Data excerpts
(* ===== verification/CmdLine.v ===== *)
(** * Modes from the kernel command line

    The mode line parser of drm_modes.c.  The text of the line is the list of its
    characters before the NUL, a [const char *] into it the distance from its start;
    reading anywhere but at a character or the NUL has no result.  The functions of the C
    library are defined on the text that is left at a pointer.  simple_strtol() and
    strnchr() are in lib/, outside of the sources: the class [KernelText], with what the
    parser relies on as the laws of [KernelTextLaws]. *)

From stdpp Require Import base numbers list option.
From Stdlib Require Import ZArith Lia Bool Ascii.
From Stdlib Require String.
Import (notations) String.
From S2P Require Import Prelude Rect Modes.
#[local] Open Scope Z_scope.

(** ** Strings *)

Abbreviation text := (list ascii).
Definition lit (s : String.string) : text := String.list_ascii_of_string s.
Definition NUL : ascii := Ascii.zero.

(** The text at a pointer. *)
Definition text_at (s : text) (p : Z) : option text :=
  if (0 <=? p) && (p <=? Z.of_nat (length s)) then Some (drop (Z.to_nat p) s) else None.

Definition isdigit (c : ascii) : bool :=
  let n := Z.of_nat (nat_of_ascii c) in (48 <=? n) && (n <=? 57).

Fixpoint index_of (c : ascii) (t : text) : option Z :=
  match t with
  | [] => None
  | x :: t => if decide (x = c) then Some 0 else Z.succ <$> index_of c t
  end.

(** *p *)
Definition char_at (s : text) (p : Z) : option ascii := t ← text_at s p; Some (default NUL (head t)).
Definition strlen (s : text) (p : Z) : option Z := t ← text_at s p; Some (Z.of_nat (length t)).
Definition strchr (s : text) (p : Z) (c : ascii) : option (option Z) :=
  t ← text_at s p; Some ((fun i => p + i) <$> index_of c t).
(** !strncmp(p, w, n): no more than the characters and the NUL of either is read. *)
Definition strncmp_eq (s : text) (p : Z) (w : text) (n : Z) : option bool :=
  t ← text_at s p; Some (bool_decide (take (Z.to_nat n) t = take (Z.to_nat n) w)).
Definition str_has_prefix (s : text) (p : Z) (w : text) : option Z :=
  b ← strncmp_eq s p w (Z.of_nat (length w)); Some (if (b : bool) then Z.of_nat (length w) else 0).

(** simple_strtol(): the value, a long, and how many characters were read.  strnchr():
    where a character is among the first so many of a text. *)
Class KernelText := {
  strtol : text -> Z * nat;
  strnchr_of : text -> Z -> ascii -> option Z
}.
Definition strnchr `{KernelText} (s : text) (p n : Z) (c : ascii) : option (option Z) :=
  t ← text_at s p; Some ((fun i => p + i) <$> strnchr_of t n c).

(** The number that digits are. *)
Definition digits_val (ds : text) : Z :=
  fold_left (fun a c => 10 * a + (Z.of_nat (nat_of_ascii c) - 48)) ds 0.
Definition all_digits (ds : text) : Prop := ds <> [] /\ Forall (fun c => isdigit c = true) ds.
Definition no_digit (t : text) : Prop := match t with c :: _ => isdigit c = false | [] => True end.

Class KernelTextLaws `{KernelText} : Prop := {
  strnchr_law t n c : strnchr_of t n c = index_of c (take (Z.to_nat n) t);
  strtol_bound t : ((strtol t).2 <= length t)%nat;
  strtol_digits ds t :
    all_digits ds -> no_digit t -> digits_val ds < 2 ^ 63 -> strtol (ds ++ t) = (digits_val ds, length ds)
}.

(** ** The mode *)

Inductive drm_connector_force :=
  DRM_FORCE_UNSPECIFIED | DRM_FORCE_OFF | DRM_FORCE_ON | DRM_FORCE_ON_DIGITAL.
#[export] Instance drm_connector_force_eq_dec : EqDecision drm_connector_force.
Proof. solve_decision. Defined.

Record drm_connector_tv_margins := TvMargins { tv_bottom : Z; tv_left : Z; tv_right : Z; tv_top : Z }.

Definition DRM_MODE_PANEL_ORIENTATION_UNKNOWN := -1.
Definition DRM_MODE_PANEL_ORIENTATION_NORMAL := 0.
Definition DRM_MODE_PANEL_ORIENTATION_BOTTOM_UP := 1.
Definition DRM_MODE_PANEL_ORIENTATION_LEFT_UP := 2.
Definition DRM_MODE_PANEL_ORIENTATION_RIGHT_UP := 3.

Definition DRM_MODE_TV_MODE_NTSC := 0.
Definition DRM_MODE_TV_MODE_NTSC_443 := 1.
Definition DRM_MODE_TV_MODE_NTSC_J := 2.
Definition DRM_MODE_TV_MODE_PAL := 3.
Definition DRM_MODE_TV_MODE_PAL_M := 4.
Definition DRM_MODE_TV_MODE_PAL_N := 5.
Definition DRM_MODE_TV_MODE_SECAM := 6.
Definition DRM_MODE_TV_MODE_MONOCHROME := 7.

Definition DRM_MODE_CONNECTOR_DVII := 2.
Definition DRM_MODE_CONNECTOR_HDMIB := 12.

Record drm_cmdline_mode := CmdMode {
  cm_name : text;   (* char name[32], up to its NUL *)
  cm_specified : bool;
  cm_refresh_specified : bool;
  cm_bpp_specified : bool;
  cm_pixel_clock : Z;   (* unsigned int *)
  cm_xres : Z;   (* int *)
  cm_yres : Z;   (* int *)
  cm_bpp : Z;   (* int *)
  cm_refresh : Z;   (* int *)
  cm_rb : bool;
  cm_interlace : bool;
  cm_cvt : bool;
  cm_margins : bool;
  cm_force : drm_connector_force;
  cm_rotation_reflection : Z;   (* unsigned int *)
  cm_panel_orientation : Z;
  cm_tv_margins : drm_connector_tv_margins;
  cm_tv_mode : Z;
  cm_tv_mode_specified : bool
}.

Definition with_bpp (bpp : Z) (m : drm_cmdline_mode) : drm_cmdline_mode :=
  CmdMode
    (cm_name m) (cm_specified m) (cm_refresh_specified m) true (cm_pixel_clock m)
    (cm_xres m) (cm_yres m) bpp (cm_refresh m) (cm_rb m) (cm_interlace m) (cm_cvt m)
    (cm_margins m) (cm_force m) (cm_rotation_reflection m) (cm_panel_orientation m)
    (cm_tv_margins m) (cm_tv_mode m) (cm_tv_mode_specified m).
Definition with_refresh (refresh : Z) (m : drm_cmdline_mode) : drm_cmdline_mode :=
  CmdMode
    (cm_name m) (cm_specified m) true (cm_bpp_specified m) (cm_pixel_clock m)
    (cm_xres m) (cm_yres m) (cm_bpp m) refresh (cm_rb m) (cm_interlace m) (cm_cvt m)
    (cm_margins m) (cm_force m) (cm_rotation_reflection m) (cm_panel_orientation m)
    (cm_tv_margins m) (cm_tv_mode m) (cm_tv_mode_specified m).
Definition with_interlace  (m : drm_cmdline_mode) : drm_cmdline_mode :=
  CmdMode
    (cm_name m) (cm_specified m) (cm_refresh_specified m) (cm_bpp_specified m)
    (cm_pixel_clock m) (cm_xres m) (cm_yres m) (cm_bpp m) (cm_refresh m) (cm_rb m)
    true (cm_cvt m) (cm_margins m) (cm_force m) (cm_rotation_reflection m)
    (cm_panel_orientation m) (cm_tv_margins m) (cm_tv_mode m) (cm_tv_mode_specified
    m).
Definition with_margins  (m : drm_cmdline_mode) : drm_cmdline_mode :=
  CmdMode
    (cm_name m) (cm_specified m) (cm_refresh_specified m) (cm_bpp_specified m)
    (cm_pixel_clock m) (cm_xres m) (cm_yres m) (cm_bpp m) (cm_refresh m) (cm_rb m)
    (cm_interlace m) (cm_cvt m) true (cm_force m) (cm_rotation_reflection m)
    (cm_panel_orientation m) (cm_tv_margins m) (cm_tv_mode m) (cm_tv_mode_specified
    m).
Definition with_force (f : drm_connector_force) (m : drm_cmdline_mode) : drm_cmdline_mode :=
  CmdMode
    (cm_name m) (cm_specified m) (cm_refresh_specified m) (cm_bpp_specified m)
    (cm_pixel_clock m) (cm_xres m) (cm_yres m) (cm_bpp m) (cm_refresh m) (cm_rb m)
    (cm_interlace m) (cm_cvt m) (cm_margins m) f (cm_rotation_reflection m)
    (cm_panel_orientation m) (cm_tv_margins m) (cm_tv_mode m) (cm_tv_mode_specified
    m).
Definition with_resolution (xres yres : Z) (cvt rb : bool) (m : drm_cmdline_mode) : drm_cmdline_mode :=
  CmdMode
    (cm_name m) (cm_specified m) (cm_refresh_specified m) (cm_bpp_specified m)
    (cm_pixel_clock m) xres yres (cm_bpp m) (cm_refresh m) rb (cm_interlace m) cvt
    (cm_margins m) (cm_force m) (cm_rotation_reflection m) (cm_panel_orientation m)
    (cm_tv_margins m) (cm_tv_mode m) (cm_tv_mode_specified m).
Definition with_specified  (m : drm_cmdline_mode) : drm_cmdline_mode :=
  CmdMode
    (cm_name m) true (cm_refresh_specified m) (cm_bpp_specified m) (cm_pixel_clock
    m) (cm_xres m) (cm_yres m) (cm_bpp m) (cm_refresh m) (cm_rb m) (cm_interlace m)
    (cm_cvt m) (cm_margins m) (cm_force m) (cm_rotation_reflection m)
    (cm_panel_orientation m) (cm_tv_margins m) (cm_tv_mode m) (cm_tv_mode_specified
    m).
Definition with_rotation (r : Z) (m : drm_cmdline_mode) : drm_cmdline_mode :=
  CmdMode
    (cm_name m) (cm_specified m) (cm_refresh_specified m) (cm_bpp_specified m)
    (cm_pixel_clock m) (cm_xres m) (cm_yres m) (cm_bpp m) (cm_refresh m) (cm_rb m)
    (cm_interlace m) (cm_cvt m) (cm_margins m) (cm_force m) r (cm_panel_orientation
    m) (cm_tv_margins m) (cm_tv_mode m) (cm_tv_mode_specified m).
Definition with_orientation (o : Z) (m : drm_cmdline_mode) : drm_cmdline_mode :=
  CmdMode
    (cm_name m) (cm_specified m) (cm_refresh_specified m) (cm_bpp_specified m)
    (cm_pixel_clock m) (cm_xres m) (cm_yres m) (cm_bpp m) (cm_refresh m) (cm_rb m)
    (cm_interlace m) (cm_cvt m) (cm_margins m) (cm_force m) (cm_rotation_reflection
    m) o (cm_tv_margins m) (cm_tv_mode m) (cm_tv_mode_specified m).
Definition with_tv_margins (t : drm_connector_tv_margins) (m : drm_cmdline_mode) : drm_cmdline_mode :=
  CmdMode
    (cm_name m) (cm_specified m) (cm_refresh_specified m) (cm_bpp_specified m)
    (cm_pixel_clock m) (cm_xres m) (cm_yres m) (cm_bpp m) (cm_refresh m) (cm_rb m)
    (cm_interlace m) (cm_cvt m) (cm_margins m) (cm_force m) (cm_rotation_reflection
    m) (cm_panel_orientation m) t (cm_tv_mode m) (cm_tv_mode_specified m).
Definition with_tv_mode (t : Z) (m : drm_cmdline_mode) : drm_cmdline_mode :=
  CmdMode
    (cm_name m) (cm_specified m) (cm_refresh_specified m) (cm_bpp_specified m)
    (cm_pixel_clock m) (cm_xres m) (cm_yres m) (cm_bpp m) (cm_refresh m) (cm_rb m)
    (cm_interlace m) (cm_cvt m) (cm_margins m) (cm_force m) (cm_rotation_reflection
    m) (cm_panel_orientation m) (cm_tv_margins m) t true.
Definition with_named_mode (name : text) (clock xres yres : Z) (interlace : bool) (tv : Z) (m : drm_cmdline_mode) : drm_cmdline_mode :=
  CmdMode
    name true (cm_refresh_specified m) (cm_bpp_specified m) clock xres yres (cm_bpp
    m) (cm_refresh m) (cm_rb m) interlace (cm_cvt m) (cm_margins m) (cm_force m)
    (cm_rotation_reflection m) (cm_panel_orientation m) (cm_tv_margins m) tv true.

(** ** Named modes *)

Record drm_named_mode := NamedMode {
  nm_name : text; nm_pixel_clock_khz : Z; nm_xres : Z; nm_yres : Z; nm_flags : Z; nm_tv_mode : Z
}.

Definition drm_named_modes : list drm_named_mode :=
  [ NamedMode (lit "NTSC") 13500 720 480 DRM_MODE_FLAG_INTERLACE DRM_MODE_TV_MODE_NTSC;
    NamedMode (lit "NTSC-J") 13500 720 480 DRM_MODE_FLAG_INTERLACE DRM_MODE_TV_MODE_NTSC_J;
    NamedMode (lit "PAL") 13500 720 576 DRM_MODE_FLAG_INTERLACE DRM_MODE_TV_MODE_PAL;
    NamedMode (lit "PAL-M") 13500 720 480 DRM_MODE_FLAG_INTERLACE DRM_MODE_TV_MODE_PAL_M ].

◆ **Work task**: Report each line of the records that holds the word "match".

◆ **Answer for this exercise**:
  match t with
Definition no_digit (t : text) : Prop := match t with c :: _ => isdigit c = false | [] => True end.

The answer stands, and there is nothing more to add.